Research data indicates an increasingly significant percentage of all elective aortic aneurysm repairs are endovascular procedures. How are new tools for endovascular repair improving our ability to provide minimally invasive options to our patients? How common are subsequent re-interventions following endovascular repair, and what is the key to finding success in this secondary procedure? Dr. Michael Marin, professor and chair of surgery at Mount Sinai School of Medicine in New York City, tells host Dr. Mark Nolan Hill how we are addressing the biggest challenges in endovascular aortic repair.
New Tools for Endovascular Repair of Aortic Aneurysms

NEW TOOLS FOR ENDOVASCULAR REPAIR OF AORTIC ANEURYSMS.

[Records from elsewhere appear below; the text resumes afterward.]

(* ===== verification/SandboxPath.v ===== *)
(** * Workspace-relative paths

    Models the lexical layer of [crates/claw-tools/src/sandbox.rs]: how a text named
    by a model becomes the components of a path below the workspace root
    ([parse_relative]), the path of a directory entry ([child_of]) and the parent of a
    path. What the disk holds at those components is checked by layers that are not
    modelled here. *)

From S2P Require Import Prelude Utf8 Text NetAddr Permissions.

Module SandboxPath.
Import Net Permissions.

Inductive SandboxError :=
| EmptyPath | PathTooLong | ComponentTooLong | TooManyComponents | AbsolutePathForbidden | ParentTraversalForbidden
| CurrentDirectoryComponentForbidden | EmptyComponent | ControlCharacter | InvalidCharacter
| AlternateDataStreamForbidden | ReservedDeviceName | TrailingDotOrSpace | SymlinkForbidden | HardLinksForbidden
| RaceDetected | EscapesRoot | CaseMismatch | CaseCollision | NotFound | NotADirectory | NotAFile | AlreadyExists
| FileTooLarge | BinaryContent | DirectoryTooLarge | PermissionDenied | RootNotADirectory
| Io (kind : str).

#[export] Instance SandboxError_eq_dec : EqDecision SandboxError.
Proof. solve_decision. Defined.

Record SandboxLimits := mkLimits {
  max_path_components : Z;
  max_component_bytes : Z;
  max_relative_bytes : Z;
  max_file_bytes : Z;
  max_directory_entries : Z;
  max_walked_files : Z;
}.

Definition default_limits : SandboxLimits := mkLimits 32 255 1024 (8 * 1024 * 1024) 4096 20000.

Record RelativePath := mkPath { path_components : list str; normalized : str }.

Definition file_name (p : RelativePath) : str := match list.last (path_components p) with Some c => c | None => [] end.

Definition join_slash (l : list str) : str := join [SLASH] l.

Definition parent (p : RelativePath) : option RelativePath :=
  if len (path_components p) <=? 1 then None
  else let c := take (length (path_components p) - 1) (path_components p) in Some (mkPath c (join_slash c)).

Definition BACKSLASH : Z := 0x5C.
Definition TILDE : Z := 0x7E.
Definition SPACE : Z := 0x20.
Definition BOM : Z := 0xFEFF.

Definition RESERVED_DEVICE_NAMES : list str :=
  [chars "CON"; chars "PRN"; chars "AUX"; chars "NUL"; chars "CONIN$"; chars "CONOUT$"; chars "COM0"; chars "COM1";
   chars "COM2"; chars "COM3"; chars "COM4"; chars "COM5"; chars "COM6"; chars "COM7"; chars "COM8"; chars "COM9";
   chars "LPT0"; chars "LPT1"; chars "LPT2"; chars "LPT3"; chars "LPT4"; chars "LPT5"; chars "LPT6"; chars "LPT7";
   chars "LPT8"; chars "LPT9"].

Definition SUPERSCRIPT_DEVICE_DIGITS : list Z := [0xB9; 0xB2; 0xB3].

(** Less-than, greater-than, the quotation mark, bar, question mark, asterisk and null. *)
Definition FORBIDDEN_COMPONENT_CHARACTERS : list Z := [0x3C; 0x3E; 0x22; 0x7C; 0x3F; 0x2A; 0].

Definition is_drive_designator (component : str) : bool :=
  match component with
  | letter :: second :: _ =>
      (((65 <=? letter) && (letter <=? 90)) || ((97 <=? letter) && (letter <=? 122))) && (second =? COLON)
  | _ => false
  end.

Definition same_ignoring_case (a b : str) : bool := bool_decide (lower <$> a = lower <$> b).

(** The part before the first dot. The three bytes compared are characters when they are equal to ASCII letters. *)
Definition is_reserved_device_name (component : str) : bool :=
  let stem := match split (λ c, c =? DOT) component with s :: _ => s | [] => component end in
  if any (same_ignoring_case stem) RESERVED_DEVICE_NAMES then true
  else
    let bytes := u8 <$> as_bytes stem in
    if (len bytes <? 3)
       || negb (same_ignoring_case (take 3 bytes) (chars "COM") || same_ignoring_case (take 3 bytes) (chars "LPT"))
    then false
    else match drop 3 stem with [digit] => bool_decide (digit ∈ SUPERSCRIPT_DEVICE_DIGITS) | _ => false end.

Definition validate_component (component : str) (index : Z) (l : SandboxLimits) : result SandboxError str :=
  if bool_decide (component = []) then Err EmptyComponent
  else if max_component_bytes l <? len (as_bytes component) then Err ComponentTooLong
  else if any is_control component then Err ControlCharacter
  else if all (λ c, c =? DOT) component then
    Err (if bool_decide (component = [DOT]) then CurrentDirectoryComponentForbidden else ParentTraversalForbidden)
  else if (index =? 0) && is_drive_designator component then Err AbsolutePathForbidden
  else if any (λ c, c =? COLON) component then Err AlternateDataStreamForbidden
  else if any (λ c, bool_decide (c ∈ FORBIDDEN_COMPONENT_CHARACTERS)) component then Err InvalidCharacter
  else if starts_with [SPACE] component || ends_with [SPACE] component || ends_with [DOT] component || starts_with [BOM] component
  then Err TrailingDotOrSpace
  else if is_reserved_device_name component then Err ReservedDeviceName
  else Ok component.

Fixpoint validate_components (raw : list str) (index : Z) (l : SandboxLimits) : result SandboxError (list str) :=
  match raw with
  | [] => Ok []
  | component :: raw =>
      c ← validate_component component index l;
      rest ← validate_components raw (index + 1) l;
      Ok (c :: rest)
  end.

Definition is_separator (c : Z) : bool := (c =? SLASH) || (c =? BACKSLASH).

Definition parse_relative (input : str) (l : SandboxLimits) : result SandboxError RelativePath :=
  if bool_decide (input = []) then Err EmptyPath
  else if max_relative_bytes l <? len (as_bytes input) then Err PathTooLong
  else if any is_control input then Err ControlCharacter
  else if starts_with [SLASH] input || starts_with [BACKSLASH] input then Err AbsolutePathForbidden
  else if starts_with [TILDE] input then Err AbsolutePathForbidden
  else
    let raw := split is_separator input in
    if max_path_components l <? len raw then Err TooManyComponents
    else
      components ← validate_components raw 0 l;
      if max_relative_bytes l <? len (as_bytes (join_slash components)) then Err PathTooLong
      else Ok (mkPath components (join_slash components)).
(* ===== verification/CompositionGraph.v ===== *)
(** * The composition plan

    Models [crates/claw-application/src/composition/graph.rs]: resolving the
    declared dependencies, Kahn's algorithm with its ordered ready set, the
    depth-first search for a cycle, and the start, quiesce and shutdown orders.
    A node is the position of a descriptor. [None] stands for a panic (an index
    out of range, an underflowing counter, the search's [expect]) or for a loop that has
    used up its fuel; [build_total] shows that neither happens. *)

From stdpp Require Import sorting.
From S2P Require Import Prelude Composition.

Module CompositionGraph.
Import Composition.
#[local] Open Scope nat_scope.

(** ** [topological_order] *)

(** [dependents[dependency].push(node)] for each edge of [node]. *)
Fixpoint push_dependents (node : nat) (edges : list nat) (dependents : list (list nat)) : option (list (list nat)) :=
  match edges with
  | [] => Some dependents
  | dependency :: edges =>
      l ← dependents !! dependency;
      push_dependents node edges (<[dependency := l ++ [node]]> dependents)
  end.

Fixpoint collect_dependents (node : nat) (dependencies : list (list nat)) (dependents : list (list nat))
    : option (list (list nat)) :=
  match dependencies with
  | [] => Some dependents
  | edges :: rest => push_dependents node edges dependents ≫= collect_dependents (S node) rest
  end.

(** [BTreeSet<usize>] as the ascending list of its elements. *)
Fixpoint btree_insert (x : nat) (s : list nat) : list nat :=
  match s with
  | [] => [x]
  | y :: s' => if x <? y then x :: s else if x =? y then s else y :: btree_insert x s'
  end.

(** The body of the main loop, over [dependents[node]]. *)
Fixpoint release (ds : list nat) (outstanding ready : list nat) : option (list nat * list nat) :=
  match ds with
  | [] => Some (outstanding, ready)
  | d :: ds =>
      match outstanding !! d with
      | Some (S k) =>
          release ds (<[d := k]> outstanding) (if k =? 0 then btree_insert d ready else ready)
      | _ => None
      end
  end.
(* ===== verification/CompositionHost.v ===== *)
(** * The subsystem host

    Models [crates/claw-application/src/composition/host.rs]: starting, quiescing,
    draining and stopping the subsystems of a composition, and finishing the
    teardown of a life-cycle future that was dropped while a call was pending.

    [start] and [shutdown] run in a small state monad whose computations end in
    [Done], in [Dropped] (the caller dropped the future at an await, or the
    subsystem's call unwound it) or in [Panic] (an [expect] fired). What the
    subsystems answer, and where a future is dropped, is an oracle [answer]: the
    [i]-th call made either returns or is dropped while pending. The log of
    calls records the epoch gate at the time of each call. *)

From S2P Require Import Prelude Composition CompositionGraph.

Module CompositionHost.
Import Composition CompositionGraph.
#[local] Open Scope nat_scope.

(** A call on the subsystem at a position. *)
Inductive Call := Initialize (p : nat) | Start (p : nat) | Quiesce (p : nat) | Drain (p : nat) | Shutdown (p : nat).

#[export] Instance Call_eq_dec : EqDecision Call.
Proof. solve_decision. Defined.

(** [Arc<dyn Subsystem>] is known through its [descriptor()], which the trait
    requires to be independent of the subsystem's state. *)
Record SubsystemHost := mkHost {
  subsystems : list SubsystemDescriptor;
  plan : CompositionPlan;
  lifecycle : Lifecycle;
  initialized : list nat;
  started : list nat;
  interrupted : bool;
}.

Record ShutdownReport := mkReport { drains : list DrainReport; errors : list SubsystemError }.

Definition empty_report : ShutdownReport := mkReport [] [].

Definition report_is_clean (r : ShutdownReport) : bool :=
  match errors r with [] => forallb drain_is_clean (drains r) | _ :: _ => false end.

(** Sums of [u32], wrapping as a release build does. *)
Definition report_completed (r : ShutdownReport) : Z := foldl (wrap_add u32_max) 0%Z (dr_completed <$> drains r).
Definition report_abandoned (r : ShutdownReport) : Z := foldl (wrap_add u32_max) 0%Z (dr_abandoned <$> drains r).

Definition push_error (r : ShutdownReport) (e : SubsystemError) : ShutdownReport :=
  mkReport (drains r) (errors r ++ [e]).

Definition push_drain (r : ShutdownReport) (d : DrainReport) : ShutdownReport :=
  mkReport (drains r ++ [d]) (errors r).

(** [SubsystemHost::with_lifecycle] at a fresh life cycle, which is [new]. *)
Definition host_new (ds : list SubsystemDescriptor) : option (result CompositionError SubsystemHost) :=
  r ← build ds;
  Some (p ← r; Ok (mkHost ds p lifecycle_new [] [] false)).

Definition position (ds : list SubsystemDescriptor) (id : SubsystemId) : option nat := index_of (sd_id <$> ds) id.

(** [SubsystemHost::order] *)
Definition order (h : SubsystemHost) (ids : list SubsystemId) : option (list nat) :=
  mapM (position (subsystems h)) ids.

(** ** The monad *)

Record World := mkWorld { host : SubsystemHost; log : list (Call * option Z) }.

Inductive Outcome (A : Type) := Done (a : A) | Dropped | Panic.
Arguments Done {A} a.
Arguments Dropped {A}.
Arguments Panic {A}.

Definition M (A : Type) : Type := World → Outcome A * World.
(* ===== verification/CompositionEgress.v ===== *)
(** * Egress

    Models [crates/claw-application/src/composition/egress.rs]: parsing a
    destination, the allowlist, resolving it once and checking every address that
    came back, and the resolved endpoint that carries those addresses. The URL
    parser is a third-party crate; [UrlParser] holds the operations the code
    calls. The DNS port's answer and the clock's reading are arguments. Text is
    its UTF-8 bytes, which is how the code compares it. *)

From S2P Require Import Prelude Utf8 Text NetAddr Ssrf Composition CompositionAuthority.

Module CompositionEgress.
Import Net Composition CompositionAuthority.

Definition SECOND : Z := 1000000000.

Definition DEFAULT_MAX_RESOLUTION_AGE : Z := 30 * SECOND.

Inductive Scheme := Https | Http.

#[export] Instance Scheme_eq_dec : EqDecision Scheme.
Proof. solve_decision. Defined.

Definition scheme_str (s : Scheme) : bytes := match s with Https => lit "https" | Http => lit "http" end.

Definition default_port (s : Scheme) : Z := match s with Https => 443 | Http => 80 end.

(** The operations of the [url] crate that the code calls. *)
Record UrlParser := mkUrlParser {
  Url : Type;
  url_parse : bytes → result bytes Url;
  url_scheme : Url → bytes;
  url_username : Url → bytes;
  url_password : Url → option bytes;
  url_host_str : Url → option bytes;
  url_port : Url → option Z;
}.

(** ** Values *)

Definition UNPARSEABLE_DESTINATION : bytes := lit "<unparseable>".
Definition HOSTLESS_DESTINATION : bytes := lit "<no host>".

(** [RedactedUrl::new]: scheme, host and port, never the rest. *)
Definition redacted_url (lib : UrlParser) (raw : bytes) : bytes :=
  match url_parse lib raw with
  | Err _ => UNPARSEABLE_DESTINATION
  | Ok parsed =>
      match url_host_str lib parsed with
      | None => url_scheme lib parsed ++ lit "://" ++ HOSTLESS_DESTINATION
      | Some host =>
          match url_port lib parsed with
          | None => url_scheme lib parsed ++ lit "://" ++ host
          | Some port => url_scheme lib parsed ++ lit "://" ++ host ++ lit ":" ++ decimal port
          end
      end
  end.

Inductive EgressDenial :=
| InvalidUrl (url reason : bytes)
| UnsupportedScheme (scheme : bytes)
| CredentialsInUrl (url : bytes)
| MissingHost (url : bytes)
| PlainHttpRefused (host : bytes)
| HostNotAllowed (host : bytes)
| LookupFailed (host detail : bytes)
| NoAddresses (host : bytes)
| BlockedAddress (host : bytes) (address : IpAddr) (classification : bytes)
| StaleResolution (host : bytes) (age limit : Z).

Record EndpointRequest := mkEndpointRequest { er_scheme : Scheme; er_host : bytes; er_port : Z }.

(** [str::to_ascii_lowercase] *)
Definition lowercase (s : bytes) : bytes := to_ascii_lowercase <$> s.

Definition endpoint_parse (lib : UrlParser) (url : bytes) : result EgressDenial EndpointRequest :=
  match url_parse lib url with
  | Err reason => Err (InvalidUrl (redacted_url lib url) reason)
  | Ok parsed =>
      scheme ← (if decide (url_scheme lib parsed = lit "https") then Ok Https
                else if decide (url_scheme lib parsed = lit "http") then Ok Http
                else Err (UnsupportedScheme (url_scheme lib parsed)));
      if negb (bool_decide (url_username lib parsed = [])) || bool_decide (is_Some (url_password lib parsed))
      then Err (CredentialsInUrl (redacted_url lib url))
      else
        raw ← ok_or (MissingHost (redacted_url lib url)) (url_host_str lib parsed);
        let host := lowercase raw in
        if decide (host = []) then Err (MissingHost (redacted_url lib url))
        else Ok (mkEndpointRequest scheme host (default (default_port scheme) (url_port lib parsed)))
  end.
(* ===== verification/TurnState.v ===== *)
(** * Session turns: the state contract and the machine that follows it

    Models [crates/claw-application/src/model/session.rs] (the states a turn can be in,
    the events that move it and the table of legal transitions) and
    [crates/claw-runtime/src/session.rs] (the machine that follows the table and
    remembers where a paused turn came from). *)

From S2P Require Import Prelude.

Module TurnState.

Inductive SessionState :=
| Draft | Queued | Starting | Running | WaitingForApproval | WaitingForAnswer
| Paused | Blocked | Failed | Cancelled | Completed | CompletedWithChanges.

Inductive SessionEvent :=
| Enqueue | Start | Stream | RequestApproval | ResolveApproval | AskQuestion | ProvideAnswer
| Pause | Resume | Block | Unblock | Complete | CompleteWithChanges | Cancel | Fail_.

Inductive SessionTransition := To (s : SessionState) | RestorePrePause.

Record IllegalTransition := mkIllegal { from_state : SessionState; refused_event : SessionEvent }.

#[export] Instance SessionState_eq_dec : EqDecision SessionState.
Proof. solve_decision. Defined.
#[export] Instance SessionEvent_eq_dec : EqDecision SessionEvent.
Proof. solve_decision. Defined.

Definition ALL_STATES : list SessionState :=
  [Draft; Queued; Starting; Running; WaitingForApproval; WaitingForAnswer;
   Paused; Blocked; Failed; Cancelled; Completed; CompletedWithChanges].

Definition ALL_EVENTS : list SessionEvent :=
  [Enqueue; Start; Stream; RequestApproval; ResolveApproval; AskQuestion; ProvideAnswer;
   Pause; Resume; Block; Unblock; Complete; CompleteWithChanges; Cancel; Fail_].

Definition state_label (s : SessionState) : bytes :=
  match s with
  | Draft => lit "draft"
  | Queued => lit "queued"
  | Starting => lit "starting"
  | Running => lit "running"
  | WaitingForApproval => lit "waiting_for_approval"
  | WaitingForAnswer => lit "waiting_for_answer"
  | Paused => lit "paused"
  | Blocked => lit "blocked"
  | Failed => lit "failed"
  | Cancelled => lit "cancelled"
  | Completed => lit "completed"
  | CompletedWithChanges => lit "completed_with_changes"
  end.

Definition event_label (e : SessionEvent) : bytes :=
  match e with
  | Enqueue => lit "enqueue"
  | Start => lit "start"
  | Stream => lit "stream"
  | RequestApproval => lit "request_approval"
  | ResolveApproval => lit "resolve_approval"
  | AskQuestion => lit "ask_question"
  | ProvideAnswer => lit "provide_answer"
  | Pause => lit "pause"
  | Resume => lit "resume"
  | Block => lit "block"
  | Unblock => lit "unblock"
  | Complete => lit "complete"
  | CompleteWithChanges => lit "complete_with_changes"
  | Cancel => lit "cancel"
  | Fail_ => lit "fail"
  end.

Definition is_terminal (s : SessionState) : bool :=
  match s with Failed | Cancelled | Completed | CompletedWithChanges => true | _ => false end.

Definition is_in_flight (s : SessionState) : bool :=
  match s with Starting | Running | WaitingForApproval | WaitingForAnswer => true | _ => false end.

Definition is_pausable (s : SessionState) : bool :=
  match s with Queued | Starting | Running | WaitingForApproval | WaitingForAnswer => true | _ => false end.

Definition transition (s : SessionState) (e : SessionEvent) : result IllegalTransition SessionTransition :=
  match s, e with
  | Draft, Enqueue | Blocked, Unblock => Ok (To Queued)
  | Queued, Start => Ok (To Starting)
  | Starting, Stream | WaitingForApproval, ResolveApproval | WaitingForAnswer, ProvideAnswer => Ok (To Running)
  | Running, RequestApproval => Ok (To WaitingForApproval)
  | Running, AskQuestion => Ok (To WaitingForAnswer)
  | (Queued | Starting | Running | WaitingForApproval | WaitingForAnswer), Pause => Ok (To Paused)
  | Paused, Resume => Ok RestorePrePause
  | (Queued | Starting | Running | WaitingForApproval | WaitingForAnswer), Block => Ok (To Blocked)
  | Running, Complete => Ok (To Completed)
  | Running, CompleteWithChanges => Ok (To CompletedWithChanges)
  | (Draft | Queued | Starting | Running | WaitingForApproval | WaitingForAnswer | Paused | Blocked), Cancel => Ok (To Cancelled)
  | (Draft | Queued | Starting | Running | WaitingForApproval | WaitingForAnswer | Paused | Blocked), Fail_ => Ok (To Failed)
  | _, _ => Err (mkIllegal s e)
  end.

Inductive StateMachineError := Illegal (e : IllegalTransition) | InconsistentSnapshot (reason : bytes).

Record TurnStateMachine := mkMachine { state : SessionState; pre_pause_state : option SessionState; transitions : Z }.

Definition machine_new : TurnStateMachine := mkMachine Draft None 0.

Definition restore (s : SessionState) (pre : option SessionState) : result StateMachineError TurnStateMachine :=
  match s, pre with
  | Paused, Some previous =>
      if is_pausable previous then Ok (mkMachine s pre 0)
      else Err (InconsistentSnapshot (lit "pre-pause state is not pausable"))
  | Paused, None => Err (InconsistentSnapshot (lit "paused turns must record a pre-pause state"))
  | _, Some _ => Err (InconsistentSnapshot (lit "only paused turns may record a pre-pause state"))
  | _, None => Ok (mkMachine s pre 0)
  end.

Definition accepts (m : TurnStateMachine) (e : SessionEvent) : bool := is_ok (transition (state m) e).

(** [apply]; the second component is the machine afterwards. *)
Definition apply (m : TurnStateMachine) (e : SessionEvent) : result StateMachineError SessionState * TurnStateMachine :=
  let moved next pre := (Ok next, mkMachine next pre (sat_add u64_max (transitions m) 1)) in
  match transition (state m) e with
  | Err i => (Err (Illegal i), m)
  | Ok (To Paused) => moved Paused (Some (state m))
  | Ok (To target) => moved target None
  | Ok RestorePrePause =>
      match pre_pause_state m with
      | Some previous => moved previous None
      | None => (Err (InconsistentSnapshot (lit "paused turns must record a pre-pause state")), m)
      end
  end.

(** ** The machine's invariant *)

(** What [restore] accepts: a pausable state is remembered exactly while paused. *)
Definition consistent (m : TurnStateMachine) : Prop :=
  match pre_pause_state m with
  | Some previous => state m = Paused ∧ is_pausable previous = true
  | None => state m ≠ Paused
  end.

Lemma restore_consistent s pre m : restore s pre = Ok m ↔ m = mkMachine s pre 0 ∧ consistent m.
Proof.
  unfold restore, consistent. destruct s, pre as [p|]; cbn; try (split; [intros [= <-]; done|by intros [-> ?]]);
    try (split; [done|by intros [-> [? ?]]]); try (split; [done|by intros [-> ?]]).
  destruct (is_pausable p) eqn:E; (split; [intros H; inversion H; subst; done|intros [-> [_ Hp]]; cbn in Hp]); [done|congruence].
Qed.

Lemma apply_consistent m e r m' : consistent m → apply m e = (r, m') → consistent m'.
Proof.
  intros Hm. unfold apply. destruct m as [s pre n], s, e; cbn; try (by intros [= <- <-]);
    destruct pre as [p|]; cbn in *; try (by intros [= <- <-]); destruct Hm as [? Hp]; try done;
    intros [= <- <-]; unfold consistent; cbn; by destruct p.
Qed.

(** A consistent machine refuses exactly what the table refuses, and never for want of
    a remembered state. *)
Lemma apply_spec m e : consistent m →
  match transition (state m) e with
  | Ok (To target) => ∃ m', apply m e = (Ok target, m') ∧ state m' = target
  | Ok RestorePrePause => ∃ previous m', pre_pause_state m = Some previous ∧ apply m e = (Ok previous, m') ∧ state m' = previous
  | Err i => apply m e = (Err (Illegal i), m)
  end.
Proof.
  intros Hm. unfold apply. destruct m as [s pre n], s, e; cbn; try done; try (eexists; split; reflexivity);
    (destruct pre as [p|]; cbn in Hm; [by eauto|done]).
Qed.

Lemma terminal_refuses s e : is_terminal s = true → is_ok (transition s e) = false.
Proof. by destruct s, e. Qed.

End TurnState.
(** A move of the machine, from wherever the store is. *)
Lemma advance_from e v' w a b :
  moves v e v' → Good a b q d (log w) → view (locals w) = v → submitted a = v → unannounced a = None →
  legal_move (stored a) v' → stored a = v ∨ v' = (Failed, None) →
  stored_revision a = revision (locals w) → journal_ok b (journal (locals w)) →
  rounds (journal (locals w)) = js → sent b = snt → round_count (locals w) = n → partial (locals w) = p →
  wpt (advance answer clock session_id turn e) (POST (λ _, At v' n p js snt q d)) DInv w.
Proof.
  intros Hv Hg Hm Hsub Hun Hlegal Hlag Hr Hj Hrs Hst Hn Hpt. pose proof (moves_legal e v' Hv) as Hmove.
  unfold advance. apply get_post. destruct (Hv (transitions (machine (locals w)))) as (r & m & Ha & Hv').
  assert (Hmach : mkMachine v.1 v.2 (transitions (machine (locals w))) = machine (locals w)).
  { unfold view in Hm. destruct (machine (locals w)) as [s pre k]. by inversion Hm. }
  rewrite Hmach in Ha. rewrite Ha. pose proof (apply_state _ _ _ _ Ha) as Hst'. apply set_post.
  apply wpt_try. unfold persist_session. apply get_post, get_post, now_post. intros t. apply wpt_try, wpt_map_err.
  cbn [locals machine with_machine revision]. set (snap := mkSnapshot _ _ _ _ _ _).
  assert (Hsn : (ss_state snap, ss_pre_pause snap) = v') by done.
  assert (Hsave : ∀ res, Good (match res with
        | Some (Ok rev) => mkView v' v' rev (Some (v.1, ss_state snap))
        | _ => mkView (stored a) v' (stored_revision a) None
        end) b q d (log w ++ [entry (SaveSession snap) res])).
  { intros res. rewrite <- Hsub, <- Hsn. apply good_saved; try done; rewrite ?Hsn, ?Hsub; done. }
  refine (wpt_call answer (SaveSession snap) _ _ _ _ _); cbn [locals log]; [|eexists _, b, q, d; apply Hsave].
  intros [rev|err].
  - apply set_post, wpt_ret, wpt_bind. cbn [locals log].
    assert (Hann : ∀ u, Good (mkView v' v' rev None) b q d
      ((log w ++ [entry (SaveSession snap) (Some (Ok rev))]) ++ [entry (Emit (StateChanged (state (machine (locals w))) r)) u])).
    { intros u. apply (good_announced (mkView v' v' rev (Some (v.1, ss_state snap)))); [apply (Hsave (Some (Ok rev)))|].
      cbn. unfold view in Hm. rewrite <- Hm. cbn. by rewrite Hst'. }
    refine (wpt_call answer (Emit (StateChanged (state (machine (locals w))) r)) _ _ _ _ _).
    + intros u. apply ok_post. cbn [locals log]. apply (mkAt _ _ _ _ _ _ _ _ (mkView v' v' rev None) b); try done. apply Hann.
    + eexists _, b, q, d. apply Hann.
  - split; [done|]. apply (mkBroken _ (mkView (stored a) v' (stored_revision a) None) b q d); cbn; [exact (Hsave (Some (Err err)))| |done|done].
    unfold view. cbn. rewrite <- Hv'. split; [done|]. split; [done|]. by right.
Qed.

Research data indicates an increasingly significant percentage of all elective aortic aneurysm repairs are endovascular procedures. How are new tools for endovascular repair improving our ability to provide minimally-invasive options to our patients and how common are secondary re-interventions following endovascular repair.
You are listening to ReachMD XM-157, The Channel for Medical Professionals. Welcome to the Clinician's Round Table.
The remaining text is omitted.